Germany leads Black discrimination within EU as racism rears up in bloc
The latest published survey by the European Union Agency for Fundamental Rights reports that 34 percent of Black communities living in the bloc face racism and discrimination.
Racism towards Black people is growing in Europe, with Germany, Austria and Finland showing the highest rates of discrimination and harassment, a survey of first- and second-generation Black immigrants in 13 EU countries published found.
The European Union Agency for Fundamental Rights (FRA), which commissioned the survey and analysed its findings in a report, said on Wednesday that in the space of six years since the previous study, the proportion of respondents who had felt racially discriminated against in the past 12 months had risen by 10 percentage points to 34 percent.
In Austria and Germany, the proportion was 64 percent — almost twice the previous level of 33 percent in Germany and a significant increase from the 42 percent recorded in Austria six years earlier. The next worst was Finland with 54 percent.
"It is shocking to see no improvement since our last survey," FRA Director Michael O'Flaherty said. "Instead, people of African descent face ever more discrimination just because of the colour of their skin."
The proportion of respondents who reported feeling racially discriminated against over the past five years rather than 12 months rose to 45 percent across the 13 countries surveyed, an increase of six points from the previous study.
The top three were the same, with Germany's rate the highest at 76 percent.
Germany remains the top racist EU nation
The poll carried out by Ipsos for the FRA was a sweeping survey of 16,124 immigrants and descendants of immigrants across 15 countries from which several FRA reports will be produced — on other ethnic minorities and Muslims. It was conducted between October 2021 and September 2022.
This report, entitled "Being Black in the EU," is the first produced from that wider survey. It focuses on 6,752 people born in sub-Saharan Africa or with at least one parent born there living in Austria, Belgium, Denmark, Finland, France, Germany, Ireland, Italy, Luxembourg, Poland, Portugal, Spain and Sweden.
The proportion of respondents who said they had suffered racist harassment in the past five years was unchanged from six years earlier at 30 percent. The highest national rate was 54 percent in Germany, followed by Finland and Austria.

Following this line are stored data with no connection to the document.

Inductive ErrorKind := auth | forbidden | not_found | server | network | timeout | unknown.

(** [null] and [undefined] members are [None]. *)
Record ApiResponse := {
  data : option json;
  error : option str;
  status : option Z;
  errorKind : option ErrorKind;
  errorCode : option str;
  fromCache : bool;
  cacheAgeMs : option Z;
}.

Definition RETRYABLE_STATUSES : list Z := [429; 500; 502; 503; 504].
Definition CACHE_FALLBACK_STATUSES : list Z := [408; 429; 500; 502; 503; 504].
Definition CACHE_PREFIX : str := js "csg-api-cache:".
Definition CACHE_MAX_AGE_MS : Z := 1000 * 60 * 60 * 24 * 7.

(** ** Errors *)

(** An element of [errors] where [join] makes a string of it. *)
Fixpoint join_item (j : json) : str :=
  match j with
  | JStr s => s
  | JNull => []
  | JArr l => join (js ",") (map join_item l)
  | JObj _ => js "[object Object]"
  | _ => print j
  end.

Definition errorMessage (errorBody : json) (status : Z) : str :=
  match get (js "error") errorBody, get (js "errors") errorBody with
  | Some (JStr e), _ => e
  | _, Some (JArr l) => join (js ", ") (map join_item l)
  | _, _ => js "Request failed with status " ++ str_of_Z status
  end.

Definition apiErrorCode (errorBody : json) : option str :=
  match get (js "code") errorBody with Some (JStr c) => Some c | _ => None end.

Definition errorKindForStatus (status : Z) : ErrorKind :=
  if status =? 401 then auth
  else if status =? 403 then forbidden
  else if status =? 404 then not_found
  else if 500 <=? status then server
  else unknown.

(** ** The response cache

    [localStorage] as a map; a storage that throws behaves as one that keeps and
    holds nothing. *)

Abbreviation Storage := (gmap str str).

Definition cacheKey (scope endpoint : str) : str :=
  CACHE_PREFIX ++ scope ++ js ":" ++ endpoint.

Definition shouldCacheResponse (endpoint : str) (d : option json) : bool :=
  match d with
  | Some (JObj _ as v) | Some (JArr _ as v) =>
      if startsWith endpoint (js "/api/v1/help_requests")
         || eqs endpoint (js "/api/v1/support_queue") then false
      else if eqs endpoint (js "/api/v1/dashboard") then
        match get (js "dashboard") v with
        | Some dashboard => match get (js "enrolled") dashboard with
                            | Some (JBool _) => true | _ => false end
        | None => false
        end
      else if eqs endpoint (js "/api/v1/resources") then
        match get (js "resources") v with Some (JArr _) => true | _ => false end
      else if eqs endpoint (js "/api/v1/recordings") then
        match get (js "recordings") v, get (js "s3_recordings") v with
        | Some (JArr _), _ | _, Some (JArr _) => true
        | _, _ => false
        end
      else true
  | _ => false
  end.

Definition writeCachedResponse (scope : option str) (endpoint : str) (d : json) (now : Z)
    (store : Storage) : Storage :=
  match scope with
  | Some s =>
      if truthy s
      then <[cacheKey s endpoint := print (JObj [(js "data", d); (js "savedAt", JNum now)])]> store
      else store
  | None => store
  end.

(** [savedAt] is read as the number the writer stores. *)
Definition readCachedResponse (scope : option str) (endpoint : str) (now : Z) (store : Storage)
    : option ApiResponse :=
  s ← scope;
  if negb (truthy s) then None else
  raw ← store !! cacheKey s endpoint;
  if negb (truthy raw) then None else
  parsed ← parse raw;
  match get (js "savedAt") parsed with
  | Some (JNum savedAt) =>
      if (savedAt =? 0) || (CACHE_MAX_AGE_MS <? now - savedAt) then None else
      if negb (shouldCacheResponse endpoint (get (js "data") parsed)) then None else
      Some {| data := get (js "data") parsed; error := None; status := None; errorKind := None;
              errorCode := None; fromCache := true; cacheAgeMs := Some (now - savedAt) |}
  | _ => None
  end.

Definition clearApiCache (scope : option str) (store : Storage) : Storage :=
  match scope with
  | Some s =>
      if truthy s then
        let scopedPrefix := CACHE_PREFIX ++ s ++ js ":" in
        let invalidScopePrefix := CACHE_PREFIX ++ js "null:" in
        filter (λ '(k, _), ¬ (startsWith k scopedPrefix || startsWith k invalidScopePrefix)) store
      else store
  | None => store
  end.

(** ** Requests *)

(** One answer to a request: a response with its body, or a rejected promise. *)
Inductive Answer :=
| Response (code : Z) (body : str)
| Rejected (aborted : bool) (message : str).

Record Call := { endpoint : str; method : str; requireAuth : bool }.

(** A request that was sent: the token it carried, whether the token was renewed
    for it, and how long the client waited before it. *)
Record Sent := { token : option str; renewed : bool; waited : Z }.

(** What a call depends on: the answers, the tokens, the clock, [Math.random] and
    the text of a [SyntaxError]. *)
Record World := {
  answer : nat → Answer;
  getAuthToken : option (bool → option str);
  now : Z;
  online : bool;
  random : nat → Q;
  syntaxError : str → str;
}.

Definition ok_status (code : Z) : bool := (200 <=? code) && (code <=? 299).

Definition canRetry (c : Call) : bool := has [js "GET"; js "HEAD"] (method c).
Definition maxAttempts (c : Call) : nat := if canRetry c then 3 else 2.

Definition waitForRetry (w : World) (attempt : nat) : Z :=
  400 * Z.of_nat attempt * Z.of_nat attempt + Qfloor (random w attempt * 250).

Definition networkErrorMessage (w : World) (message : str) : str :=
  if negb (online w) then js "You appear to be offline. Showing saved data when available."
  else message.

Definition with_error (r : ApiResponse) (e : str) (st : option Z) (k : ErrorKind)
    (c : option str) : ApiResponse := {|
  data := data r; error := Some e; status := st; errorKind := Some k; errorCode := c;
  fromCache := fromCache r; cacheAgeMs := cacheAgeMs r |}.

Definition failure (e : str) (st : option Z) (k : ErrorKind) (c : option str) : ApiResponse := {|
  data := None; error := Some e; status := st; errorKind := Some k; errorCode := c;
  fromCache := false; cacheAgeMs := None |}.

Definition success (d : option json) (st : Z) : ApiResponse := {|
  data := d; error := None; status := Some st; errorKind := None; errorCode := None;
  fromCache := false; cacheAgeMs := None |}.

(** How one attempt ends: with a result, or by trying again. *)
Inductive Verdict :=
| Done (r : ApiResponse) (store : Storage)
| Again (forceRefresh : bool) (didRetryUnauthorized : bool).
Definition learning (c : LearningCall) : Request :=
  match c with
  | reactMessage id emoji =>
      POST (js "/api/v1/messages/" ++ str_of_Z id ++ js "/reactions")
        (Some (obj [(js "emoji", Some (JStr emoji))]))
  | unreactMessage id emoji =>
      DELETE (js "/api/v1/messages/" ++ str_of_Z id ++ js "/reactions")
        (Some (obj [(js "emoji", Some (JStr emoji))]))
  | updateMessagePreference targetType targetId muted =>
      PATCH (js "/api/v1/message_preferences")
        (Some (obj [(js "target_type", Some (JStr targetType)); (js "target_id", Some (JNum targetId)); (js "muted", Some (JBool muted))]))
  | presignMessageAttachment data => POST (js "/api/v1/message_attachments/presign") (Some data)
  | searchMessages q limit =>
      GETQ (js "/api/v1/messages/search")
        (js "?q=" ++ encodeURIComponent q ++ js "&limit=" ++ str_of_Z limit)
  | acceptCommunityPolicy version =>
      POST (js "/api/v1/community_policy/accept")
        (Some (obj [(js "version", Some (JStr version)); (js "accepted", Some (JBool true))]))
  | reportContent data =>
      POST (js "/api/v1/content_reports") (Some (obj [(js "content_report", Some data)]))
  | getContentReports status_ =>
      GETQ (js "/api/v1/content_reports")
        (when_truthy status_ (λ s, js "?status=" ++ encodeURIComponent s))
  | updateContentReport id status_ =>
      PATCH (js "/api/v1/content_reports/" ++ str_of_Z id)
        (Some (obj [(js "content_report", Some (obj [(js "status", Some (JStr status_))]))]))
  | blockUser blockedUserId =>
      POST (js "/api/v1/user_blocks")
        (Some (obj [(js "blocked_user_id", Some (JNum blockedUserId))]))
  | getBlockedUsers => GET (js "/api/v1/user_blocks")
  | unblockUser blockedUserId => DELETE (js "/api/v1/user_blocks/" ++ str_of_Z blockedUserId) None
  | requestDataDeletion => POST (js "/api/v1/data_deletion_requests") None
  | getDataDeletionRequests => GET (js "/api/v1/data_deletion_requests")
  | updateDataDeletionRequest id data =>
      PATCH (js "/api/v1/data_deletion_requests/" ++ str_of_Z id)
        (Some (obj [(js "data_deletion_request", Some data)]))
  | getProfile => GET (js "/api/v1/profile")
  | updateProfile data => PATCH (js "/api/v1/profile") (Some data)
  | getModule id => GET (js "/api/v1/modules/" ++ str_of_Z id)
  | getLesson id => GET (js "/api/v1/lessons/" ++ str_of_Z id)
  | getHelpRequests params =>
      GETQ (js "/api/v1/help_requests")
        (queryString params)
  | getHelpRequest id => GET (js "/api/v1/help_requests/" ++ str_of_Z id)
  | createHelpRequest data =>
      POST (js "/api/v1/help_requests") (Some (obj [(js "help_request", Some data)]))
  | updateHelpRequest id data =>
      PATCH (js "/api/v1/help_requests/" ++ str_of_Z id)
        (Some (obj [(js "help_request", Some data)]))
  | getSupportQueue => GET (js "/api/v1/support_queue")
  | getInterventions params =>
      GETQ (js "/api/v1/interventions")
        (queryString params)
  | getIntervention id => GET (js "/api/v1/interventions/" ++ str_of_Z id)
  | createIntervention data =>
      POST (js "/api/v1/interventions") (Some (obj [(js "intervention", Some data)]))
  | updateIntervention id data =>
      PATCH (js "/api/v1/interventions/" ++ str_of_Z id)
        (Some (obj [(js "intervention", Some data)]))
  | createInterventionNote id body_ =>
      POST (js "/api/v1/interventions/" ++ str_of_Z id ++ js "/notes")
        (Some (obj [(js "note", Some (obj [(js "body", Some (JStr body_))]))]))
  | getRecoveryPlans params =>
      GETQ (js "/api/v1/recovery_plans")
        (queryString params)
  | getRecoveryPlan id => GET (js "/api/v1/recovery_plans/" ++ str_of_Z id)
  | createRecoveryPlan data =>
      POST (js "/api/v1/recovery_plans") (Some (obj [(js "recovery_plan", Some data)]))
  | updateRecoveryPlan id data =>
      PATCH (js "/api/v1/recovery_plans/" ++ str_of_Z id)
        (Some (obj [(js "recovery_plan", Some data)]))
  | createRecoveryPlanCheckIn id data =>
      POST (js "/api/v1/recovery_plans/" ++ str_of_Z id ++ js "/check_ins")
        (Some (obj [(js "check_in", Some data)]))
  | updateProgress contentBlockId status_ =>
      PATCH (js "/api/v1/progress")
        (Some (obj [(js "content_block_id", Some (JNum contentBlockId)); (js "status", Some (JStr status_))]))
  | getSubmissions params =>
      GETQ (js "/api/v1/submissions")
        (match params with Some p => js "?" ++ params_toString p | None => [] end)
  | getSubmission id => GET (js "/api/v1/submissions/" ++ str_of_Z id)
  | getSubmissionGithubChecks id =>
      GET (js "/api/v1/submissions/" ++ str_of_Z id ++ js "/github_checks")
  | refreshSubmissionGithubChecks id =>
      POST (js "/api/v1/submissions/" ++ str_of_Z id ++ js "/github_checks") None
  | createSubmission data => POST (js "/api/v1/submissions") (Some data)
  | gradeSubmission id data =>
      PATCH (js "/api/v1/submissions/" ++ str_of_Z id ++ js "/grade") (Some data)
  | getFeedbackSnippets => GET (js "/api/v1/feedback_snippets")
  | createFeedbackSnippet body_ =>
      POST (js "/api/v1/feedback_snippets")
        (Some (obj [(js "feedback_snippet", Some (obj [(js "body", Some (JStr body_))]))]))
  | useFeedbackSnippet id =>
      POST (js "/api/v1/feedback_snippets/" ++ str_of_Z id ++ js "/use") None
  | attemptKnowledgeCheck id selectedOption =>
      POST (js "/api/v1/knowledge_checks/" ++ str_of_Z id ++ js "/attempts")
        (Some (obj [(js "selected_option", Some (JNum selectedOption))]))
  | getSubmissionGithubIssue id =>
      GET (js "/api/v1/submissions/" ++ str_of_Z id ++ js "/github_issue")
  | getStudentProgress userId cohortId =>
      GETQ (js "/api/v1/progress/student/" ++ str_of_Z userId)
        (queryString [(js "cohort_id", str_of_Z <$> cohortId)])
  | getLearningInsights cohortId userId =>
      GETQ (js "/api/v1/cohorts/" ++ str_of_Z cohortId ++ js "/learning_insights")
        (queryString [(js "user_id", str_of_Z <$> userId)])
  end.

Portugal and Sweden were the countries with the lowest rates of harassment and, along with Poland, they had the lowest racial discrimination rates, according to respondents.
The FRA report included a series of recommendations for EU member states such as properly enforcing anti-discrimination legislation and considering a motivation based on racial bias as an aggravating circumstance when setting penalties for crimes.